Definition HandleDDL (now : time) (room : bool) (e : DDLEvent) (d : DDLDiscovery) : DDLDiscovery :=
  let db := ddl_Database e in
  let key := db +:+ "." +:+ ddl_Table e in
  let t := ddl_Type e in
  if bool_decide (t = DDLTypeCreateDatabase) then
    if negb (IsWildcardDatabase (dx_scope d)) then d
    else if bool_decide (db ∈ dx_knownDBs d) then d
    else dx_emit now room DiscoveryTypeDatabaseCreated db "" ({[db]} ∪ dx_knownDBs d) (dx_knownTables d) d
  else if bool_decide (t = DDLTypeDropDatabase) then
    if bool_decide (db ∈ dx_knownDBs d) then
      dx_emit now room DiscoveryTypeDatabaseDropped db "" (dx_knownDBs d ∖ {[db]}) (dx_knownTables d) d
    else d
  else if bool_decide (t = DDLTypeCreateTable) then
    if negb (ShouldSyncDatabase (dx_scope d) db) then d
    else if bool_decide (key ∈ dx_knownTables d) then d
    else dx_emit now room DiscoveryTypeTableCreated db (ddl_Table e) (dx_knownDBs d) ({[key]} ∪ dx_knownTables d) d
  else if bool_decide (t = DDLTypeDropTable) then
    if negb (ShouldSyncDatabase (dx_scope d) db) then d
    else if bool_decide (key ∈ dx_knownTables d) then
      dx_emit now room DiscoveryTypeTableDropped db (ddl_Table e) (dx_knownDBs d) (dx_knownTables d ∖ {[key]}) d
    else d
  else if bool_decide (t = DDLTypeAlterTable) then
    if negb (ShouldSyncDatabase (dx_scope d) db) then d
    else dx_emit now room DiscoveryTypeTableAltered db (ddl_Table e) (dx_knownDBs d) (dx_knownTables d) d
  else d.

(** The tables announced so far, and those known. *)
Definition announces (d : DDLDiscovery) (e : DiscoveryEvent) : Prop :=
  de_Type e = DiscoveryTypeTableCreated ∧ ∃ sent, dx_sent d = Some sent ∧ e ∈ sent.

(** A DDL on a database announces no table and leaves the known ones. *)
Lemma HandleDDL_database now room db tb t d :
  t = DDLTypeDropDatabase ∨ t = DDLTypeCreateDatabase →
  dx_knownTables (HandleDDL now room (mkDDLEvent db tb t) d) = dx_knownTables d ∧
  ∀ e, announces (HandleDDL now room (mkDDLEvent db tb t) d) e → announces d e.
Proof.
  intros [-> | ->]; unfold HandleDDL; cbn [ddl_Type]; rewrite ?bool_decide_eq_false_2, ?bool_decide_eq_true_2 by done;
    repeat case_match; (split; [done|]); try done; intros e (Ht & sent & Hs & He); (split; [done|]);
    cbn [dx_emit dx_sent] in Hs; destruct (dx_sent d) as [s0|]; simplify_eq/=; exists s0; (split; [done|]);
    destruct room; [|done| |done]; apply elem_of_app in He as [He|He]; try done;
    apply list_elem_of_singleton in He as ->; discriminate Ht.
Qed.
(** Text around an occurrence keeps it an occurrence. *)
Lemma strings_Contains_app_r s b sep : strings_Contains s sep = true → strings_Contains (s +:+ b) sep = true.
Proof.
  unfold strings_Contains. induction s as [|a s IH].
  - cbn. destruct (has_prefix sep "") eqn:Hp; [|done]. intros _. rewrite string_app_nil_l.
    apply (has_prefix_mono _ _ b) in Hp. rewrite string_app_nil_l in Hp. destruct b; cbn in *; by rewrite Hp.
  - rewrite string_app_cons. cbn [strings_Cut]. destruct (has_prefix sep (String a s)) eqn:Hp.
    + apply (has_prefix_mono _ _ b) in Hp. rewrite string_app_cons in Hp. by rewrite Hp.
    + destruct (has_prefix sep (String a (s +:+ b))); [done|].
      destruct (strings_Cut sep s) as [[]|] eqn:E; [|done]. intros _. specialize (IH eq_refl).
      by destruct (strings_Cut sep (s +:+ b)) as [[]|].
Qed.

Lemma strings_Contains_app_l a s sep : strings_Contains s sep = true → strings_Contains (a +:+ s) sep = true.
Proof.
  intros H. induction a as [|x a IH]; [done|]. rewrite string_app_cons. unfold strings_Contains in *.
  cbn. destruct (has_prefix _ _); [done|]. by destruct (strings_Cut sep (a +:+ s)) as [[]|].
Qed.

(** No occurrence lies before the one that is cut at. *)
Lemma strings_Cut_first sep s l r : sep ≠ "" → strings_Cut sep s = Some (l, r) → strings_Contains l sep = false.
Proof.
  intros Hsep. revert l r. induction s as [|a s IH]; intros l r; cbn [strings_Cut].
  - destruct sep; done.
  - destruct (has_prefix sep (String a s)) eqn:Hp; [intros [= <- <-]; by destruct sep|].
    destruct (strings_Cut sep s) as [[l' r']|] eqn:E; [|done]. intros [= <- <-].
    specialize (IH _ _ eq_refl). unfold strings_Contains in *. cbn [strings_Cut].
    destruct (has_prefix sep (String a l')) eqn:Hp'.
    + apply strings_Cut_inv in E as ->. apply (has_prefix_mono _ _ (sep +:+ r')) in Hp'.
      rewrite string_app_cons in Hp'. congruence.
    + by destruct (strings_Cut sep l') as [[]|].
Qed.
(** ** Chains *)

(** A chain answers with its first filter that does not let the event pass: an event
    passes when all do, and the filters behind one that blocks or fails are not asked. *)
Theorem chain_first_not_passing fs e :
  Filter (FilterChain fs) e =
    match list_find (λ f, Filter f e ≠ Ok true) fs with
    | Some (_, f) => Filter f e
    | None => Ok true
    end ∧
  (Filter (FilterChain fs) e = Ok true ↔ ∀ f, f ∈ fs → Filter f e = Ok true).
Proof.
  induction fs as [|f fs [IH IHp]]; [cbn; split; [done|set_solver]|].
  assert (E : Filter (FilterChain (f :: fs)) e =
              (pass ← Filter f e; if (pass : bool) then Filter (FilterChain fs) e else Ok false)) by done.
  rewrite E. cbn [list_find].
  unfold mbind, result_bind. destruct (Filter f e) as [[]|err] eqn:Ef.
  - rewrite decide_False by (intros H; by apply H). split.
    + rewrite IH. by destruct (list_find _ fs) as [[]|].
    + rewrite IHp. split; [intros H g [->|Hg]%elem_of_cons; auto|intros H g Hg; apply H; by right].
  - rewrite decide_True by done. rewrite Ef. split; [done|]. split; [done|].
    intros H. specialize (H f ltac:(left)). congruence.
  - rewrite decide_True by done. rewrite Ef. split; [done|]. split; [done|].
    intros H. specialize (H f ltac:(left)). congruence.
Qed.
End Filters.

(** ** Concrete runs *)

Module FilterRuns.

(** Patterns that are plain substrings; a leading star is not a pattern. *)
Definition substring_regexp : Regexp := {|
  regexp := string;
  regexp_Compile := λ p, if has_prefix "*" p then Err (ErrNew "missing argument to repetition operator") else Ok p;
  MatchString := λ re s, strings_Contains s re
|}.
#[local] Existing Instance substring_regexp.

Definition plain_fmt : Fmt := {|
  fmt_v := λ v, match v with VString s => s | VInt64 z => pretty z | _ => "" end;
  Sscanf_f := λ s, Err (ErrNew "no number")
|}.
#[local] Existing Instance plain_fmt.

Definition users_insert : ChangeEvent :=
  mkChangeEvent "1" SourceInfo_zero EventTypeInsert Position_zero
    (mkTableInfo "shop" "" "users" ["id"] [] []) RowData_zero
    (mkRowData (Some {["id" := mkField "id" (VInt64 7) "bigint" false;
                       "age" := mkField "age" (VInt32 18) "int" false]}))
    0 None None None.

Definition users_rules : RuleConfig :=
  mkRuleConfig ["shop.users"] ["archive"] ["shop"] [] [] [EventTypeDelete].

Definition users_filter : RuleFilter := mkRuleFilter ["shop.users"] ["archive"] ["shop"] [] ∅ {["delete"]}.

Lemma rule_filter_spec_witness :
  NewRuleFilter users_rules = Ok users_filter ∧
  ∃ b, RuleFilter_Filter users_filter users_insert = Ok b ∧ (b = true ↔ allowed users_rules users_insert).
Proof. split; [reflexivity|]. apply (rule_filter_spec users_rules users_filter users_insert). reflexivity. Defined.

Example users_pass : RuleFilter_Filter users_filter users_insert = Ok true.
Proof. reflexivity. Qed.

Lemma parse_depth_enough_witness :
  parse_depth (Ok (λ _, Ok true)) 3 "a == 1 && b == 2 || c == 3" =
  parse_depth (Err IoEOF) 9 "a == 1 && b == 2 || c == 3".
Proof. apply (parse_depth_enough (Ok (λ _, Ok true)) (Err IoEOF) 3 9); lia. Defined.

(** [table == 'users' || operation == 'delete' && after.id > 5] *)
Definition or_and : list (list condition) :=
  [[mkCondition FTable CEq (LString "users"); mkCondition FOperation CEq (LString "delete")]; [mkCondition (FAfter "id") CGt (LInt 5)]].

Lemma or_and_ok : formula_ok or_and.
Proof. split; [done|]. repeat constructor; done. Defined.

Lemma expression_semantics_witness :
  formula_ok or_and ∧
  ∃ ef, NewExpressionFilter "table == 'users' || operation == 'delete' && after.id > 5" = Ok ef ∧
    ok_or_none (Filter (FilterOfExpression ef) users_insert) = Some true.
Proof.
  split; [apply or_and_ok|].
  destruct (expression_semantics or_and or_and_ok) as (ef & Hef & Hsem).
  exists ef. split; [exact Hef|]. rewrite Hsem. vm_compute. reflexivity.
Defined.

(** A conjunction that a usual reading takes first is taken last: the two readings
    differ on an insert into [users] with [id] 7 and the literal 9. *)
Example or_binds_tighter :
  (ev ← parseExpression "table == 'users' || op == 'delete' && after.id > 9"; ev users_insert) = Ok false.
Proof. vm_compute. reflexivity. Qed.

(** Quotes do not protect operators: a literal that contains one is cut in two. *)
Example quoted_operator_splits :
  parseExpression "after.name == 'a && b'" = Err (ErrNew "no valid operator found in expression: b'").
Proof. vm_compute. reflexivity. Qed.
____
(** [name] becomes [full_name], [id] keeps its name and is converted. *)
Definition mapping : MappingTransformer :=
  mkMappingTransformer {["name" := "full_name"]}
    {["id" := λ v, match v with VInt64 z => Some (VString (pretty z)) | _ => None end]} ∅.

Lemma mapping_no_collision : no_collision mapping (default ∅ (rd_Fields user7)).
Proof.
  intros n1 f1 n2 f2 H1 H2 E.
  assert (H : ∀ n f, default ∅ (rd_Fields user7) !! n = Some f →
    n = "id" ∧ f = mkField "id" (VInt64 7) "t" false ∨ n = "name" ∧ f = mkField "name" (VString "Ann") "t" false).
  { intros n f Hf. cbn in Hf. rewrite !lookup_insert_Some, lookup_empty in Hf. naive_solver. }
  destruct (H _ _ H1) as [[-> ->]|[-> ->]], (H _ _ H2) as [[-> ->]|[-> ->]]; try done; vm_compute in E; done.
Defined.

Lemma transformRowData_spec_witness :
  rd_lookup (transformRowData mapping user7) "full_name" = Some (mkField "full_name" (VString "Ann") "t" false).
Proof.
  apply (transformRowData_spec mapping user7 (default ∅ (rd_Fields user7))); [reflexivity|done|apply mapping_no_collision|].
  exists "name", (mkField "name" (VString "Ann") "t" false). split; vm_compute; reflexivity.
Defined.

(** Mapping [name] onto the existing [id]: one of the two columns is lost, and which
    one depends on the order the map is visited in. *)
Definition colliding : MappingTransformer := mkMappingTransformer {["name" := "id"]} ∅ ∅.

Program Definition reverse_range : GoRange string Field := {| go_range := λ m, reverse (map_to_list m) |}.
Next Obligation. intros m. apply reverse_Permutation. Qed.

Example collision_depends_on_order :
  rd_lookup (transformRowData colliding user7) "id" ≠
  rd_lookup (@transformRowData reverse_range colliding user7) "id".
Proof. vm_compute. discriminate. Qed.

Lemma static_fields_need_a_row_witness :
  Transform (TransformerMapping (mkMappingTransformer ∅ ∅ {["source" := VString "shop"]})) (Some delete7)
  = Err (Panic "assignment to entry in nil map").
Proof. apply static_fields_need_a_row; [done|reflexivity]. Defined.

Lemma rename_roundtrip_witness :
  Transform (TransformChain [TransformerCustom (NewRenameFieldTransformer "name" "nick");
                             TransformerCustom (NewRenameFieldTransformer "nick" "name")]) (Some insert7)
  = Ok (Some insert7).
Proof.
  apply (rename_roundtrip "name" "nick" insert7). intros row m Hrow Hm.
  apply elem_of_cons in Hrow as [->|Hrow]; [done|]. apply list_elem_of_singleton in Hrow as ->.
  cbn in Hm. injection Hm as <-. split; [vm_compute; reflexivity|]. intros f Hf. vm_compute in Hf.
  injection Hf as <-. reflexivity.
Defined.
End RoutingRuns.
____
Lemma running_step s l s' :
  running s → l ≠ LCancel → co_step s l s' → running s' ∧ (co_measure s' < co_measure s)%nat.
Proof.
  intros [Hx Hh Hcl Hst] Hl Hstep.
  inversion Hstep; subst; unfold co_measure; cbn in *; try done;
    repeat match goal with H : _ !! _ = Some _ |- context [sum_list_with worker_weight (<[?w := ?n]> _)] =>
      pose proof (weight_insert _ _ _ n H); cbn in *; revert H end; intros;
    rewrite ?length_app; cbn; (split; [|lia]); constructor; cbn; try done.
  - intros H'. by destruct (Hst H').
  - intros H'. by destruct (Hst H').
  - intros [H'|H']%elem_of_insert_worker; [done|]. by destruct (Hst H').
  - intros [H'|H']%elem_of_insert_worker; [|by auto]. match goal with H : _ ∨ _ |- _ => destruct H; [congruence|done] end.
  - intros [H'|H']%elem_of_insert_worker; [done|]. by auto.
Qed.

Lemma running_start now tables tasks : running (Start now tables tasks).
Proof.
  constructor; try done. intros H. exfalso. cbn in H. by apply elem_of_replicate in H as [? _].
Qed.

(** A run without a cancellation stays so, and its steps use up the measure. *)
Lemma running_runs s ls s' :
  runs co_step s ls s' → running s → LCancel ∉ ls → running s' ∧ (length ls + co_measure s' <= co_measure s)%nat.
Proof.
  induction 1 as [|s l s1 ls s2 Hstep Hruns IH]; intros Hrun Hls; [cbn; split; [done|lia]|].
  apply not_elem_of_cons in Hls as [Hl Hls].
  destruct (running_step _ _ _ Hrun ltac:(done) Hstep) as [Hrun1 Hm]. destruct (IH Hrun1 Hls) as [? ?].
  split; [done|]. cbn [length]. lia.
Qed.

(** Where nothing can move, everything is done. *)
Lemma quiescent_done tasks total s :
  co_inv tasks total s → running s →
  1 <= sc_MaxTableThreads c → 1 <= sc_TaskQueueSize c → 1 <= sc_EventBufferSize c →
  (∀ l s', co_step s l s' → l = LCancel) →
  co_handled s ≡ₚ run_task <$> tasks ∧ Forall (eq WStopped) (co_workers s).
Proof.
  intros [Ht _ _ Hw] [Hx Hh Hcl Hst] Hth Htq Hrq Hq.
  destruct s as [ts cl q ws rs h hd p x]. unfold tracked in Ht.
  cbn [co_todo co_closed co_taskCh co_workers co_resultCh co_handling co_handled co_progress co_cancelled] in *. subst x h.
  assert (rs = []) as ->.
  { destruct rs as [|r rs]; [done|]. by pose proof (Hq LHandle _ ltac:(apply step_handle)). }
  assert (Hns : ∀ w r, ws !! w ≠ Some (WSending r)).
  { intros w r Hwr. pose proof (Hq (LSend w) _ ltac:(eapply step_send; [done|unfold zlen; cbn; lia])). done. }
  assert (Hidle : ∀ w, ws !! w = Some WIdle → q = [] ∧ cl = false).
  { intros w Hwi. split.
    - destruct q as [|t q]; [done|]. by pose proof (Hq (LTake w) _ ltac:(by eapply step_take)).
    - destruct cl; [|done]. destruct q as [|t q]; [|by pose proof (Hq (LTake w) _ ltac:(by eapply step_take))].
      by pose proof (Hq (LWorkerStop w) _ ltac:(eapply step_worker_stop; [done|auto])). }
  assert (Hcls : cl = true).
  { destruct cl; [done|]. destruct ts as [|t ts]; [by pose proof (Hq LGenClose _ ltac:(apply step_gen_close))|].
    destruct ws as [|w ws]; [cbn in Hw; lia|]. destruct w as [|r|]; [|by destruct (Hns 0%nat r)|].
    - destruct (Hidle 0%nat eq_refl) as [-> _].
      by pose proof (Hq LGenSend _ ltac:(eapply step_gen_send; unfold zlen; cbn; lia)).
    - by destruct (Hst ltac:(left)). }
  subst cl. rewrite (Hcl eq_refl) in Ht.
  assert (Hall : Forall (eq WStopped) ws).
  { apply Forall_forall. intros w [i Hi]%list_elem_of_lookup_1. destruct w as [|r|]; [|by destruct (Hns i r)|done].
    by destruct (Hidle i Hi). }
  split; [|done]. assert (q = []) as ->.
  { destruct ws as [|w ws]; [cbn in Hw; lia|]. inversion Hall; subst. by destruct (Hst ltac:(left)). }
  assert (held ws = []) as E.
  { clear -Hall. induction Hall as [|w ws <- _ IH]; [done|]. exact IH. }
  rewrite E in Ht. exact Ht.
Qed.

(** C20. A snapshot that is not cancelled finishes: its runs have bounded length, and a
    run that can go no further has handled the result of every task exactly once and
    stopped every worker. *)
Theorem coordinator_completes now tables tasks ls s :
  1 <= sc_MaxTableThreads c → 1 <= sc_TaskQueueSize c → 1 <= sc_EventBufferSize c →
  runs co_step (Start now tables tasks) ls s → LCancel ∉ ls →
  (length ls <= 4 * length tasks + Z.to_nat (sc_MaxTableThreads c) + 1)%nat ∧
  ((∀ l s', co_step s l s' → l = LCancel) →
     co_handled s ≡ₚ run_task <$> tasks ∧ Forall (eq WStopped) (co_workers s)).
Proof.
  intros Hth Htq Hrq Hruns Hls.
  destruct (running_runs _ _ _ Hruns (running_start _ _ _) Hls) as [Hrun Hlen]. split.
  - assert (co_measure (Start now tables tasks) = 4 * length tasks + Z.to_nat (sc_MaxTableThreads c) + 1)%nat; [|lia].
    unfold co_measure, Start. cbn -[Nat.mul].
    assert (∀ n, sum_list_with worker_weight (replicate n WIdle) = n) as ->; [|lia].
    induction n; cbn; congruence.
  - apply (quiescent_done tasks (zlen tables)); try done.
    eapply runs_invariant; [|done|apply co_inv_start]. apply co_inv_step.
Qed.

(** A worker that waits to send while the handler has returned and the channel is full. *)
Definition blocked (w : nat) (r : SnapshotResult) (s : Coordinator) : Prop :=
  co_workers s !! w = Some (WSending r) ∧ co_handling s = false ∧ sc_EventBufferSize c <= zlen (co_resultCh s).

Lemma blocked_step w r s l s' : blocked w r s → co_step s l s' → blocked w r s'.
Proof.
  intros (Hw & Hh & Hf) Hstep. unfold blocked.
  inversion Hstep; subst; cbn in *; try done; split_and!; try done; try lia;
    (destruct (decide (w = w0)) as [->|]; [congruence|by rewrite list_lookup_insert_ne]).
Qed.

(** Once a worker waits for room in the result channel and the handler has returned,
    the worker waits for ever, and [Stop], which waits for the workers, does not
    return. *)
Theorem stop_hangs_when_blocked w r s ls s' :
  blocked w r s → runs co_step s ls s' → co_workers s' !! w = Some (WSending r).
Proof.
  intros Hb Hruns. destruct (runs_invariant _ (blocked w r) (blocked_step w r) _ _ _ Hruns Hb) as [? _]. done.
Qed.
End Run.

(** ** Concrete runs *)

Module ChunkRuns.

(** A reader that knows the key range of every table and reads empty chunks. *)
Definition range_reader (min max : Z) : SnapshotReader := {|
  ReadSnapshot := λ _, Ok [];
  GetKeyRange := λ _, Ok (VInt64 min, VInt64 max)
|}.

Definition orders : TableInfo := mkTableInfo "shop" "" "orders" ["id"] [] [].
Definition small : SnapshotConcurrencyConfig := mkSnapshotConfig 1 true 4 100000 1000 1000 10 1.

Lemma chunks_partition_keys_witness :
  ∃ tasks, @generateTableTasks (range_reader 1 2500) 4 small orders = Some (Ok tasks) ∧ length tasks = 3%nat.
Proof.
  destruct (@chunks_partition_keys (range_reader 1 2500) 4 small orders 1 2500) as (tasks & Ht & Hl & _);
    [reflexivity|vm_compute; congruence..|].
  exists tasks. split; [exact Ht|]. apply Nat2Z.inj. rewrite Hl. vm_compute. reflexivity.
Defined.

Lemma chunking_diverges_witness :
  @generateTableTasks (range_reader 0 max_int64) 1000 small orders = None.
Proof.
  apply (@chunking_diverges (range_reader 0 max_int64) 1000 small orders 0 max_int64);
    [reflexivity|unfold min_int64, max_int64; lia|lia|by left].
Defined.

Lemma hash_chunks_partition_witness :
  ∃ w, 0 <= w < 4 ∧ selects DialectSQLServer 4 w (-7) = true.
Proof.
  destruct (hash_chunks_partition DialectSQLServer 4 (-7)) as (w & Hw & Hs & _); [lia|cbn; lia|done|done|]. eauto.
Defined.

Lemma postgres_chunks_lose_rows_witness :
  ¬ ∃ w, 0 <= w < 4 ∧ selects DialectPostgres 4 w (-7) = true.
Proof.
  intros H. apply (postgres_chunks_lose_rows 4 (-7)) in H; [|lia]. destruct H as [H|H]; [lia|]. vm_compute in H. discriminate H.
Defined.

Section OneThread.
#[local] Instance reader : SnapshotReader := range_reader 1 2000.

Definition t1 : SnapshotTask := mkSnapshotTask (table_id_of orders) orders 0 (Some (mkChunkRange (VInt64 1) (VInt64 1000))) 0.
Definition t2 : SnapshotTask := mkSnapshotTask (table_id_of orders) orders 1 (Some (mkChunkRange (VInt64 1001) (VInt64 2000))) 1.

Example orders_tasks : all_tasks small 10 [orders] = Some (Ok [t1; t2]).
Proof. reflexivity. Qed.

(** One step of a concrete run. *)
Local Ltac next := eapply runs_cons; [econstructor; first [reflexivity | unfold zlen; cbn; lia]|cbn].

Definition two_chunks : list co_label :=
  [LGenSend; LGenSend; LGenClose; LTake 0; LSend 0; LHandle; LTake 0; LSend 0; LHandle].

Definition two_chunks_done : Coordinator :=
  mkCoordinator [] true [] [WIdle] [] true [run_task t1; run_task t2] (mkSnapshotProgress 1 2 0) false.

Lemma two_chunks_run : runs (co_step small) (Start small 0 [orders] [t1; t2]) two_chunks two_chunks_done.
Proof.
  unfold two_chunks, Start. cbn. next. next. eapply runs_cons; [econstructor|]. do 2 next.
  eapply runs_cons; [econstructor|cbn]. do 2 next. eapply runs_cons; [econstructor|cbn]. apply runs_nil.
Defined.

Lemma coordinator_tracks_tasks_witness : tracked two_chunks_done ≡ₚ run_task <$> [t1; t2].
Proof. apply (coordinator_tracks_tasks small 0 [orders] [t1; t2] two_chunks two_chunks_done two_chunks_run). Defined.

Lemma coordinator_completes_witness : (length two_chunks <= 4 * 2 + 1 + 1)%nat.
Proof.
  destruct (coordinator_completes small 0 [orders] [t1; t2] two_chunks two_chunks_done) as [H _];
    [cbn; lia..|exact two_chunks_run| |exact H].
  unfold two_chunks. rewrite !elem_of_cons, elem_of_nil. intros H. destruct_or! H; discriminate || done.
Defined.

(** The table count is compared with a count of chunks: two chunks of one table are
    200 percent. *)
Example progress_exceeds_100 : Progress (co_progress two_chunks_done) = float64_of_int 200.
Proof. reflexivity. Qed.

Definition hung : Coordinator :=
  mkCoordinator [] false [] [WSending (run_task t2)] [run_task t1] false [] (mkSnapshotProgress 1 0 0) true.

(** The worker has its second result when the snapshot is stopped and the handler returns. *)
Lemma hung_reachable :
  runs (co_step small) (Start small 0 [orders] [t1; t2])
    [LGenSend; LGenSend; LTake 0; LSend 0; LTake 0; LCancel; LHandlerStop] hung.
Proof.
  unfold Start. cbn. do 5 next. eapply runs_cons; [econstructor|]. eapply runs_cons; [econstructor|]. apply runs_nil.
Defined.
____
■ Assignment
Copy verbatim, from the listing above, each line from the one containing "Definition blocked (w" down to the one containing "inversion Hstep; subst; cbn", inclusive.

■ Exercise solution
Definition blocked (w : nat) (r : SnapshotResult) (s : Coordinator) : Prop :=
  co_workers s !! w = Some (WSending r) ∧ co_handling s = false ∧ sc_EventBufferSize c <= zlen (co_resultCh s).

Lemma blocked_step w r s l s' : blocked w r s → co_step s l s' → blocked w r s'.
Proof.
  intros (Hw & Hh & Hf) Hstep. unfold blocked.
  inversion Hstep; subst; cbn in *; try done; split_and!; try done; try lia;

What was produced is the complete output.